Trump urges Congress to 'choose greatness'; Is that possible?

In his next State of the Union speech, President Donald Trump dared Congress and America to ‘choose greatness’ over identity politics and branches. Despite moments of bipartisan unity, such a future looks improbable. “We must choose between greatness or gridlock, results or resistance, eyesight or vengeance, incredible advancement or unnecessary destruction. Tonight, I ask you to pick greatness,” Trump said at the beginning of his speech on Tuesday evening, which functioned at nearly 90 minutes. Though everyone applauded his line that “success isn’t winning for our celebration, victory is winning for our nation,” as the address went on Trump made it clear that he thought his policies — not Democrat or Republican — were the correct ones. 

The president really made a number of overtures to Democrats. Since he painted an image of a rising market, with production jobs coming, countless lifted from welfare and the lowest unemployment, the line about women entering the workforce in record numbers — such as in Congress — got him a rare standing ovation as well as a little celebratory dance in the female Democrats, dressed in white. 

He also praised the bipartisan effort to reform national prisons and agreed with the frequent Democrat talking point about criminal justice often being unfair to African-Americans. Two of the guests at the gallery were ex-convicts Alice Johnson and Matthew Charles, equally black. He talked health care, from lowering drug prices and protecting pre-existing ailments to eradicating AIDS within 10 years and funding research to battle childhood cancers. 

Trump also dug in, however, on the problems he thought of paramount importance, calling out Democrats for encouraging last-moment abortions — and right after obtaining cheers and applause from them for endorsing paid family leave. 

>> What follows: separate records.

(** * Knowledge-graph visualizer: validation and graph building

    A shallow embedding of [src/main.py] ([visualize_graph],
    [extract_graph_data], [generate_knowledge_graph_async]) and of the
    size-limit handling of [src/app.py] ([truncate_text],
    [handle_graph_generation] and the two input paths of the page script).

    Conventions.
    - A Python [str] is a [string]; a character is read as the code point
      of its byte (0..255).  [len] is [String.length].
    - A Python [dict] keyed by node id is a [gmap string _]; a Python [set]
      of ids is a [gset string].  The order in which a [set] is iterated is
      not fixed by the language, so the builder takes it as an argument.
    - A call that may raise returns a [result]; [print] and the calls to the
      user interface are recorded as a list of [event]s. *)

From stdpp Require Import base option list sets gmap strings.
From Stdlib Require Import ZArith Ascii.

Local Open Scope list_scope.
#[local] Set Warnings "-clear-no-such-hyp".

(** ** The extraction data model (langchain's graph documents) *)

Record Node := mkNode {
  node_id : string;
  node_type : string;
  node_properties : list (string * string)
}.

Record Relationship := mkRelationship {
  source : Node;
  target : Node;
  rel_type : string;
  rel_properties : list (string * string)
}.

Record GraphDocument := mkGraphDocument {
  nodes : list Node;
  relationships : list Relationship
}.

#[global] Instance Node_eq_dec : EqDecision Node.
Proof. solve_decision. Defined.

#[global] Instance Relationship_eq_dec : EqDecision Relationship.
Proof. solve_decision. Defined.

(** ** Validation (main.py, lines 78-87) *)

(** [node_dict = {node.id: node for node in nodes}]: a later node with the
    same id replaces an earlier one. *)
Definition node_dict (nodes : list Node) : gmap string Node :=
  foldl (λ d node, <[node_id node := node]> d) ∅ nodes.

(** [k in d] on a dict. *)
Definition contains (d : gmap string Node) (k : string) : bool :=
  match d !! k with
  | Some _ => true
  | None => false
  end.

(** The test of line 85. *)
Definition endpoints_known (d : gmap string Node) (rel : Relationship) : bool :=
  contains d (node_id (source rel)) && contains d (node_id (target rel)).

(** One turn of the loop of lines 84-87, on the pair
    [(valid_edges, valid_node_ids)]. *)
Definition validate_step (d : gmap string Node)
    (acc : list Relationship * gset string) (rel : Relationship)
  : list Relationship * gset string :=
  if endpoints_known d rel
  then (acc.1 ++ [rel],
        acc.2 ∪ {[ node_id (source rel) ]} ∪ {[ node_id (target rel) ]})
  else acc.

Definition validate_from (d : gmap string Node)
    (acc : list Relationship * gset string) (rels : list Relationship)
  : list Relationship * gset string :=
  foldl (validate_step d) acc rels.

(** Lines 79-87: the lookup, then the loop from [([], set())]. *)
Definition validate (nodes : list Node) (rels : list Relationship)
  : list Relationship * gset string :=
  validate_from (node_dict nodes) ([], ∅) rels.

Definition valid_edges (nodes : list Node) (rels : list Relationship) :=
  (validate nodes rels).1.

Definition valid_node_ids (nodes : list Node) (rels : list Relationship) :=
  (validate nodes rels).2.

(** The ids mentioned by a list of relationships. *)
Definition endpoint_ids (rels : list Relationship) : gset string :=
  list_to_set (flat_map (λ rel, [node_id (source rel); node_id (target rel)]) rels).

(** The ids of a node list. *)
Definition ids_of (nodes : list Node) : gset string :=
  list_to_set (map node_id nodes).


(** ** Strings as Python uses them *)

(** [len(s)]. *)
Definition len (s : string) : Z := Z.of_nat (String.length s).

(** [str.isspace] on one character (code points below 256). *)
Definition is_space (c : ascii) : bool :=
  let n := nat_of_ascii c in
  ((9 <=? n) && (n <=? 13)) || ((28 <=? n) && (n <=? 32))
  || (n =? 133) || (n =? 160).

Fixpoint lstrip (s : string) : string :=
  match s with
  | EmptyString => EmptyString
  | String c s' => if is_space c then lstrip s' else s
  end.

Fixpoint rstrip (s : string) : string :=
  match s with
  | EmptyString => EmptyString
  | String c s' =>
      match rstrip s' with
      | EmptyString => if is_space c then EmptyString else String c EmptyString
      | r => String c r
      end
  end.

(** [s.strip()]. *)
Definition strip (s : string) : string := rstrip (lstrip s).

(** [str.lower] on one character (code points below 256). *)
Definition lower_char (c : ascii) : ascii :=
  let n := nat_of_ascii c in
  if ((65 <=? n) && (n <=? 90))
     || ((192 <=? n) && (n <=? 222) && negb (n =? 215))
  then ascii_of_nat (n + 32) else c.

(** [s.lower()]. *)
Fixpoint lower (s : string) : string :=
  match s with
  | EmptyString => EmptyString
  | String c s' => String (lower_char c) (lower s')
  end.

(** [s[:limit]], with Python's reading of a negative bound. *)
Definition slice_to (s : string) (limit : Z) : string :=
  let stop := if (limit <? 0)%Z then Z.max 0 (len s + limit) else Z.min (len s) limit in
  String.substring 0 (Z.to_nat stop) s.

(** Truth value of a [str] and of a [list]. *)
Definition truthy_str (s : string) : bool :=
  match s with EmptyString => false | _ => true end.

(** ** The rendered graph *)

(** The options a vertex is stored with. *)
Record Vertex := mkVertex {
  v_id : string;
  v_label : string;
  v_shape : string;
  v_font_color : string;
  v_title : string;
  v_group : string
}.

(** The options an edge is stored with. *)
Record Edge := mkEdge {
  e_from : string;
  e_to : string;
  e_arrows : string;
  e_label : string
}.

(** A decimal literal [mantissa * 10^(-places)]. *)
Record decimal := mkDecimal { mantissa : Z; places : nat }.

(** The physics options of lines 107-120. *)
Record Physics := mkPhysics {
  gravitationalConstant : decimal;
  centralGravity : decimal;
  springLength : decimal;
  springConstant : decimal;
  minVelocity : decimal;
  solver : string
}.

(** Modelled from the spec: the graph container [Network] of the pyvis
    package, which main.py imports and which is not under src/.  It holds
    the vertex list, the edge list and the layout configuration (spec 4.2,
    step 4). *)
Record Network := mkNetwork {
  height : string;
  width : string;
  directed : bool;
  notebook : bool;
  bgcolor : string;
  font_color : string;
  filter_menu : bool;
  cdn_resources : string;
  net_nodes : list Vertex;
  net_edges : list Edge;
  net_options : option Physics
}.

Definition with_nodes (net : Network) (vs : list Vertex) : Network :=
  mkNetwork (height net) (width net) (directed net) (notebook net) (bgcolor net)
    (font_color net) (filter_menu net) (cdn_resources net)
    vs (net_edges net) (net_options net).

Definition with_edges (net : Network) (es : list Edge) : Network :=
  mkNetwork (height net) (width net) (directed net) (notebook net) (bgcolor net)
    (font_color net) (filter_menu net) (cdn_resources net)
    (net_nodes net) es (net_options net).

Definition set_options (p : Physics) (net : Network) : Network :=
  mkNetwork (height net) (width net) (directed net) (notebook net) (bgcolor net)
    (font_color net) (filter_menu net) (cdn_resources net)
    (net_nodes net) (net_edges net) (Some p).

(** The ids of the vertices of a graph. *)
Definition node_ids (net : Network) : list string := map v_id (net_nodes net).

Definition has_node (net : Network) (k : string) : bool :=
  bool_decide (k ∈ node_ids net).

(** ** Exceptions, events, and the monad of a run *)

Inductive exn :=
| KeyError (k : string)
| AssertionError (msg : string)
| Exception (msg : string).

Inductive result (A : Type) :=
| Ok (a : A)
| Raise (e : exn).
Arguments Ok {A} a.
Arguments Raise {A} e.

(** What is shown to the user through the page. *)
Inductive ui_message :=
| PleaseEnterText
| TextExceedsLimit (limit : Z)
| FailedToGenerate
| ErrorGenerating (e : exn)
| GeneratedSuccessfully
| TextTruncated (original_length limit : Z)
| FileLoaded (characters : Z)
| CouldNotExtract
| CharacterCount (count limit : Z).

(** What a run does besides returning: lines printed, the call to the
    language model, and calls to the page. *)
Inductive event :=
| EvPrintNoDocuments
| EvPrintNodeError (k : string) (e : exn)
| EvPrintEdgeError (src tgt : string) (e : exn)
| EvPrintInitError (e : exn)
| EvPrintExtractError (e : exn)
| EvPrintGenerateError (e : exn)
| EvPrintProcessError (e : exn)
| EvPrintDetailedError (e : exn)
| EvExtractionCall (text : string)
| EvSpinner
| EvSidebarError (m : ui_message)
| EvSidebarWarning (m : ui_message)
| EvSidebarSuccess (m : ui_message)
| EvSidebarInfo (m : ui_message)
| EvSidebarPreview (text : string)
| EvError (m : ui_message)
| EvSuccess (m : ui_message)
| EvDisplayTables (doc : GraphDocument)
| EvSaveGraph (net : Network)
| EvMetrics (total_nodes total_relationships : nat) (text_length : Z)
| EvInfoCustom (custom_nodes custom_relationships : list string)
| EvShowGraph (net : Network).

(** A computation returns or raises, and leaves a list of events. *)
Definition M (A : Type) : Type := result A * list event.

Definition ret {A} (a : A) : M A := (Ok a, []).

Definition raise {A} (e : exn) : M A := (Raise e, []).

Definition emit (ev : event) : M unit := (Ok tt, [ev]).

Definition lift {A} (r : result A) : M A := (r, []).

Definition bind {A B} (m : M A) (k : A → M B) : M B :=
  match m.1 with
  | Ok a => ((k a).1, m.2 ++ (k a).2)
  | Raise e => (Raise e, m.2)
  end.

(** [try: m  except Exception as e: h e]. *)
Definition try_except {A} (m : M A) (h : exn → M A) : M A :=
  match m.1 with
  | Ok a => m
  | Raise e => ((h e).1, m.2 ++ (h e).2)
  end.

Notation "'let*' x ':=' m 'in' k" := (bind m (λ x, k))
  (at level 10, x pattern, m at level 100, k at level 200).

Notation "m ';;' k" := (bind m (λ _, k))
  (at level 100, k at level 200, right associativity).

(** [for x in l: s = body s x], stopping at the first exception that leaves
    the body. *)
Fixpoint for_each {A S} (l : list A) (s : S) (body : S → A → M S) : M S :=
  match l with
  | [] => ret s
  | x :: l' => let* s' := body s x in for_each l' s' body
  end.

(** ** Building (main.py, lines 70-122) *)

(** Line 71: [Network(height="1200px", width="100%", directed=True, ...)]. *)
Definition new_network : Network :=
  mkNetwork "1200px" "100%" true false "#222222" "white" true "remote" [] [] None.

(** Modelled from the spec: [Network.add_node], not under src/.  Spec 4.2,
    step 1: one vertex per id, carrying the label, the tooltip and the
    group; adding an id that the graph already has is a no-op. *)
Definition add_node (n_id label title group : string) (net : Network)
  : result Network :=
  if has_node net n_id then Ok net
  else Ok (with_nodes net
             (net_nodes net ++ [mkVertex n_id label "dot" (font_color net) title group])).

Stony silence in the Democrats approached his oath to construct a wall on the border with Mexico, too. Repeating the facts and figures he frequently invoked through the shutdown battle, Trump also resorted to emotional rhetoric, contrasting the wealthy that call for open borders “while living their lives behind walls and gates, and guards” to the working class that has to cope with all the effects of illegal immigration, from reduced wages and crime to crowded schools and schools, as well as the fraying safety net. The same rhetorical suggestion was utilized to divert from condemning Iran for threatening “genocide against the Jewish people” to praising the Pittsburgh police officer who charged to the Tree of Life Synagogue to stop the shooter who’d killed 11 there, and one of those survivors of that shooting, who had lived through the Holocaust.